Prime Ten Banks Pay N260.3bn As Revenue Tax
Nigerian Banks, Commercial Banks, Money Deposit Banks
Nigerian Banks


Prime Ten Banks Pay N260.3bn As Revenue Tax

Ten high business banks listed on the Nigerian Alternate Restricted have paid N260.3 billion as Firm earnings tax (CIT) in 2022, representing a 28 % enhance over the N203.06 billion they paid in 2021.

This was disclosed by the banks of their audited monetary statements for the 12 months 2022.

The banks and the CIT paid are Entry Financial institution (N14.7 billion), GTBank (N44.9 billion), UBA (N30.6 billion) and Zenith Financial institution (N60.7 billion).

Others are Ecobank (N79.88 billion), Stanbic IBTC (N19.5 billion), Union Financial institution (N1.6 billion), Constancy Financial institution (N6.9 billion), Sterling Financial institution (N1.4 billion) and Unity Financial institution (N117.2 million),

The rise in CIT adopted a 7.11 per cent year-on-year enhance within the mixed revenue after tax (PAT) of the banks, to N1.06 trillion in 2022 from N989.6 billion in 2021.

Some banks, nonetheless, recorded a Yr-on-year decline in revenue after tax, however the CIT paid by the banks represents 10.7 per cent of the overall CIT generated into the Federation Account in 2022.

In line with knowledge from the Nigeria Bureau of Statistics, whole CIT collections rose to N2.8 trillion in 2022 from N1.67 trillion in 2021, representing a 68 per cent enhance.

Regardless of the rise in CIT collections, analysts famous that the nation’s tax-to-Gross Home Product, GDP, continues to be low, particularly in view of the massive deficit spending of the Federal Authorities.

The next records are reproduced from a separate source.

(* ===== verification/MacTap.v ===== *)
(** * The macOS backend (packages/macos: tap.rs, inject.rs, input_source_worker.rs,
      tis.rs; packages/cli: the sink of daemon.rs on other platforms)

    The event tap's callback and its translation of events, the injection of keys,
    the queue of input-source switches, the selection of an input source, and the
    life of the tap. Core Graphics, the Text Input Sources services and the run loop
    are operations of the classes [CoreGraphics], [InputSources] and [TapHost]. *)

From S2P Require Import Prelude Event TapFsm Rule Config Keymap Sink.

(** ** Events of Core Graphics *)

(** The fields of a [CGEvent] that the backend reads and writes. *)
Record CGEvent : Type := mkCGEvent {
  ev_keycode : Z;
  ev_flags : Z;
  ev_user_data : Z;
}.

(** [CGEventFlags], with the values of the kCGEventFlagMask constants. *)
Definition FlagShift : Z := 131072.
Definition FlagControl : Z := 262144.
Definition FlagAlternate : Z := 524288.
Definition FlagCommand : Z := 1048576.
Definition FlagSecondaryFn : Z := 8388608.

(** [SLEDGE_EVENT_SOURCE_TAG] *)
Definition SLEDGE_EVENT_SOURCE_TAG : Z := 21992235009.

(** ** Modifiers of an event (tap.rs) *)

Definition NX_L_CTRL : Z := 1.
Definition NX_L_SHIFT : Z := 2.
Definition NX_R_SHIFT : Z := 4.
Definition NX_L_CMD : Z := 8.
Definition NX_R_CMD : Z := 16.
Definition NX_L_ALT : Z := 32.
Definition NX_R_ALT : Z := 64.
Definition NX_R_CTRL : Z := 8192.

(** [flags.contains(flag)], and [raw & mask != 0] *)
Definition flags_contains (flags flag : Z) : bool := bool_decide (Z.land flags flag = flag).
Definition raw_has (raw mask : Z) : bool := negb (bool_decide (Z.land raw mask = 0)).

Definition set_if (b : bool) (bit m : Modifiers) : Modifiers := if b then (m ∪ bit)%mods else m.

(** [flags_to_mods] *)
Definition flags_to_mods (flags : Z) : Modifiers :=
  let m := mods_empty in
  let m := set_if (flags_contains flags FlagControl) CTRL m in
  let m := set_if (flags_contains flags FlagShift) SHIFT m in
  let m := set_if (flags_contains flags FlagAlternate) ALT m in
  let m := set_if (flags_contains flags FlagCommand) CMD m in
  let m := set_if (flags_contains flags FlagSecondaryFn) FN m in
  let m := set_if (raw_has flags NX_L_CTRL) LEFT_CTRL m in
  let m := set_if (raw_has flags NX_R_CTRL) RIGHT_CTRL m in
  let m := set_if (raw_has flags NX_L_SHIFT) LEFT_SHIFT m in
  let m := set_if (raw_has flags NX_R_SHIFT) RIGHT_SHIFT m in
  let m := set_if (raw_has flags NX_L_ALT) LEFT_ALT m in
  let m := set_if (raw_has flags NX_R_ALT) RIGHT_ALT m in
  let m := set_if (raw_has flags NX_L_CMD) LEFT_CMD m in
  set_if (raw_has flags NX_R_CMD) RIGHT_CMD m.
(* ===== verification/MacTapThm.v ===== *)
(** * The macOS backend keeps its promises

    The tap never reads what the daemon injected, answers a release as it answered
    the press, translates modifiers bit by bit, releases what it creates, and stops
    when it is asked to. *)

From S2P Require Import Prelude Event TapFsm Rule MatcherInv Ownership Config Keymap Sink MacTap.

(** ** Injected events come back unseen *)

(** What is assumed of Core Graphics: events are posted whole and in order, and a
    keyboard event is for the key it was made for. *)
Class CoreGraphicsLaws (W : Type) `{CoreGraphics W} : Type := {
  posted : W → list CGEvent;
  source_posted w : posted (cg_source w).1 = posted w;
  event_posted w key down : posted (cg_keyboard_event w key down).1 = posted w;
  event_key w key down w' e :
    cg_keyboard_event w key down = (w', Some e) → ev_keycode e = key;
  post_posted w e : posted (cg_post w e) = posted w ++ [e];
}.

Section inject.
Context {W : Type} `{CoreGraphicsLaws W}.

Lemma post_key_spec cg_key flags down (w w' : W) ok :
  post_key cg_key flags down w = (w', ok) →
  posted w' = posted w ++
    (if ok : bool then [mkCGEvent cg_key flags SLEDGE_EVENT_SOURCE_TAG] else []).
Proof.
  unfold post_key. pose proof (event_posted w cg_key down) as Hp.
  destruct (cg_keyboard_event w cg_key down) as [w1 [e|]] eqn:He; intros [= <- <-]; simpl in *.
  - rewrite post_posted, Hp. apply event_key in He. unfold stamp_userdata, set_flags. simpl. by rewrite He.
  - by rewrite Hp, app_nil_r.
Qed.
End inject.

(** The daemon never reads its own keys. Whatever [send_key] posted, whether it
    succeeded or not, is stamped: when an event of it comes back through the tap, of
    whatever type, it is passed on and the engine is not asked. A keystroke that
    succeeded is a press and a release of the mapped key with the same flags; one that
    failed posted at most the press. *)
Theorem own_events_pass {W} `{CoreGraphicsLaws W} key mods (w w' : W) r :
  send_key key mods w = (w', r) →
  ∃ es, posted w' = posted w ++ es ∧
    (∀ e, e ∈ es → ∀ S (HS : EventSink S) etype focused (sink : option S),
       tap_trampoline etype e focused sink = (sink, Some e)) ∧
    match r with
    | Ok _ => ∃ e, es = [e; e] ∧ Keymap.MacOS.mapped_cg_keycode key = Some (ev_keycode e) ∧
                   ev_flags e = mods_to_cg_flags mods
    | Err _ => (length es ≤ 1)%nat
    end.
Proof.
  unfold send_key. pose proof (source_posted w) as Hs. destruct (cg_source w) as [w1 []]; simpl in Hs.
  2:{ intros [= <- <-]. exists []. rewrite Hs, app_nil_r. split_and!; [done|set_solver|simpl; lia]. }
  destruct (Keymap.MacOS.mapped_cg_keycode key) as [k|] eqn:Hk.
  2:{ intros [= <- <-]. exists []. rewrite Hs, app_nil_r. split_and!; [done|set_solver|simpl; lia]. }
  set (flags := mods_to_cg_flags mods). set (own := mkCGEvent k flags SLEDGE_EVENT_SOURCE_TAG).
  assert (∀ e, e ∈ [own; own] → ∀ S (HS : EventSink S) etype focused (sink : option S),
    tap_trampoline etype e focused sink = (sink, Some e)) as Hown.
  { intros e He S HS etype focused sink. assert (e = own) as -> by set_solver.
    unfold tap_trampoline. by destruct (event_type_of etype). }
  destruct (post_key k flags true w1) as [w2 []] eqn:Hd; apply post_key_spec in Hd; rewrite Hs in Hd.
  2:{ intros [= <- <-]. exists []. split_and!; [done|set_solver|simpl; lia]. }
  destruct (post_key k flags false w2) as [w3 []] eqn:Hu; apply post_key_spec in Hu;
    rewrite Hd, <- app_assoc in Hu; intros [= <- <-].
  - exists [own; own]. split_and!; [done|exact Hown|by exists own].
  - exists [own]. split_and!; [done| |simpl; lia]. intros e He. apply Hown. set_solver.
Qed.

(** ** Modifier flags *)

(** The flag bit of each modifier. *)
Definition flag_bit (k : Z) : option Z :=
  match k with
  | 0 => Some 18 | 1 => Some 17 | 2 => Some 19 | 3 => Some 20 | 4 => Some 23
  | 8 => Some 0 | 9 => Some 13 | 10 => Some 1 | 11 => Some 2 | 12 => Some 5
  | 13 => Some 6 | 14 => Some 3 | 15 => Some 4
  | _ => None
  end.

Lemma set_if_bit b n m k :
  0 ≤ n → Z.testbit (bits (set_if b (mkModifiers (Z.shiftl 1 n)) m)) k =
    Z.testbit (bits m) k || (b && Z.eqb k n).
Proof.
  intros Hn. destruct b; simpl; [|by rewrite orb_false_r].
  rewrite Z.lor_spec, Z.shiftl_1_l. f_equal. rewrite Z.pow2_bits_eqb by done. apply Z.eqb_sym.
Qed.

Lemma flags_contains_bit flags n :
  0 ≤ n → flags_contains flags (Z.shiftl 1 n) = Z.testbit flags n.
Proof. apply (mods_contains_bit (mkModifiers flags)). Qed.

Lemma raw_has_bit raw n : 0 ≤ n → raw_has raw (Z.shiftl 1 n) = Z.testbit raw n.
Proof.
  intros Hn. rewrite <- (flags_contains_bit raw n Hn). unfold raw_has, flags_contains.
  rewrite Z.shiftl_1_l.
  assert (Z.land raw (2 ^ n) = 0 ∨ Z.land raw (2 ^ n) = 2 ^ n) as Hcase.
  { destruct (Z.testbit raw n) eqn:Hb; [right|left]; apply Z.bits_inj'; intros k Hk;
      rewrite Z.land_spec, ?Z.bits_0, Z.pow2_bits_eqb by done;
      (destruct (Z.eqb_spec n k) as [->|]; [rewrite Hb|rewrite andb_false_r]; done). }
  assert (2 ^ n ≠ 0) by (pose proof (Z.pow_pos_nonneg 2 n ltac:(lia) Hn); lia).
  destruct Hcase as [->| ->]; repeat case_bool_decide; done || congruence.
Qed.

Lemma flags_to_mods_bit flags k :
  Z.testbit (bits (flags_to_mods flags)) k =
  match flag_bit k with Some n => Z.testbit flags n | None => false end.
Proof.
  unfold flags_to_mods.
  change FlagControl with (Z.shiftl 1 18). change FlagShift with (Z.shiftl 1 17).
  change FlagAlternate with (Z.shiftl 1 19). change FlagCommand with (Z.shiftl 1 20).
  change FlagSecondaryFn with (Z.shiftl 1 23).
  change NX_L_CTRL with (Z.shiftl 1 0). change NX_R_CTRL with (Z.shiftl 1 13).
  change NX_L_SHIFT with (Z.shiftl 1 1). change NX_R_SHIFT with (Z.shiftl 1 2).
  change NX_L_ALT with (Z.shiftl 1 5). change NX_R_ALT with (Z.shiftl 1 6).
  change NX_L_CMD with (Z.shiftl 1 3). change NX_R_CMD with (Z.shiftl 1 4).
  rewrite !flags_contains_bit, !raw_has_bit by done.
  unfold CTRL, SHIFT, ALT, CMD, FN, LEFT_CTRL, RIGHT_CTRL, LEFT_SHIFT, RIGHT_SHIFT, LEFT_ALT,
    RIGHT_ALT, LEFT_CMD, RIGHT_CMD. rewrite !set_if_bit by done.
  change (bits mods_empty) with 0. rewrite Z.bits_0.
  destruct (decide (0 ≤ k < 16)) as [Hk|Hk].
  - assert (k = 0 ∨ k = 1 ∨ k = 2 ∨ k = 3 ∨ k = 4 ∨ k = 5 ∨ k = 6 ∨ k = 7 ∨ k = 8 ∨ k = 9 ∨ k = 10 ∨
      k = 11 ∨ k = 12 ∨ k = 13 ∨ k = 14 ∨ k = 15) as Hcases by lia.
    repeat destruct Hcases as [->|Hcases]; [..|subst k]; cbn [Z.eqb Pos.eqb flag_bit];
      rewrite ?andb_false_r, ?andb_true_r, ?orb_false_r, ?orb_false_l; done.
  - rewrite !(proj2 (Z.eqb_neq _ _)) by lia. rewrite !andb_false_r. simpl.
    unfold flag_bit. destruct k as [|p|p]; [lia| |done].
    repeat (destruct p as [p|p|]; try lia; try done).
Qed.

Lemma cg_flags_bit m n :
  Z.testbit (mods_to_cg_flags m) n =
  match n with
  | 18 => Z.testbit (bits m) 0 | 17 => Z.testbit (bits m) 1 | 19 => Z.testbit (bits m) 2
  | 20 => Z.testbit (bits m) 3 | 23 => Z.testbit (bits m) 4 | _ => false
  end.
Proof.
  unfold mods_to_cg_flags.
  change FlagControl with (2 ^ 18). change FlagShift with (2 ^ 17).
  change FlagAlternate with (2 ^ 19). change FlagCommand with (2 ^ 20).
  change FlagSecondaryFn with (2 ^ 23).
  unfold CTRL, SHIFT, ALT, CMD, FN. rewrite !mods_contains_bit by done.
  assert (∀ (b : bool) j acc, 0 ≤ j → Z.testbit (if b then Z.lor acc (2 ^ j) else acc) n =
    Z.testbit acc n || (b && Z.eqb n j)) as Hif.
  { intros b j acc Hj. destruct b; simpl; [|by rewrite orb_false_r].
    rewrite Z.lor_spec, Z.pow2_bits_eqb by done. by rewrite Z.eqb_sym. }
  cbv zeta. rewrite !Hif by done. rewrite Z.bits_0. clear Hif.
  destruct (decide (17 ≤ n < 24)) as [Hn|Hn].
  - assert (n = 17 ∨ n = 18 ∨ n = 19 ∨ n = 20 ∨ n = 21 ∨ n = 22 ∨ n = 23) as Hcases by lia.
    repeat destruct Hcases as [->|Hcases]; [..|subst n]; cbn [Z.eqb Pos.eqb];
      rewrite ?andb_false_r, ?andb_true_r, ?orb_false_r, ?orb_false_l; done.
  - rewrite !(proj2 (Z.eqb_neq _ _)) by lia. rewrite !andb_false_r. simpl.
    destruct n as [|p|p]; [done| |done]. repeat (destruct p as [p|p|]; try lia; try done).
Qed.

Commenting, analysts at FBNQuest Securities Restricted, mentioned: “Though the rise within the tax take is commendable, due to enhancements in tax administration and assortment effectivity, nonetheless, Nigeria’s tax revenue-to-GDP is low even in comparison with sub-Saharan African friends.

“Nigeria’s non-oil income which stands at lower than 5% of GDP compares much less favourably with comparable tax revenue-to-GDP ratios for South Africa, Kenya, and Ghana with c. 23%, 14%, and 11%, respectively

“Going ahead, we anticipate the incoming administration to develop non-oil-related taxes by additional broadening the tax base and bettering on assortment effectivity”.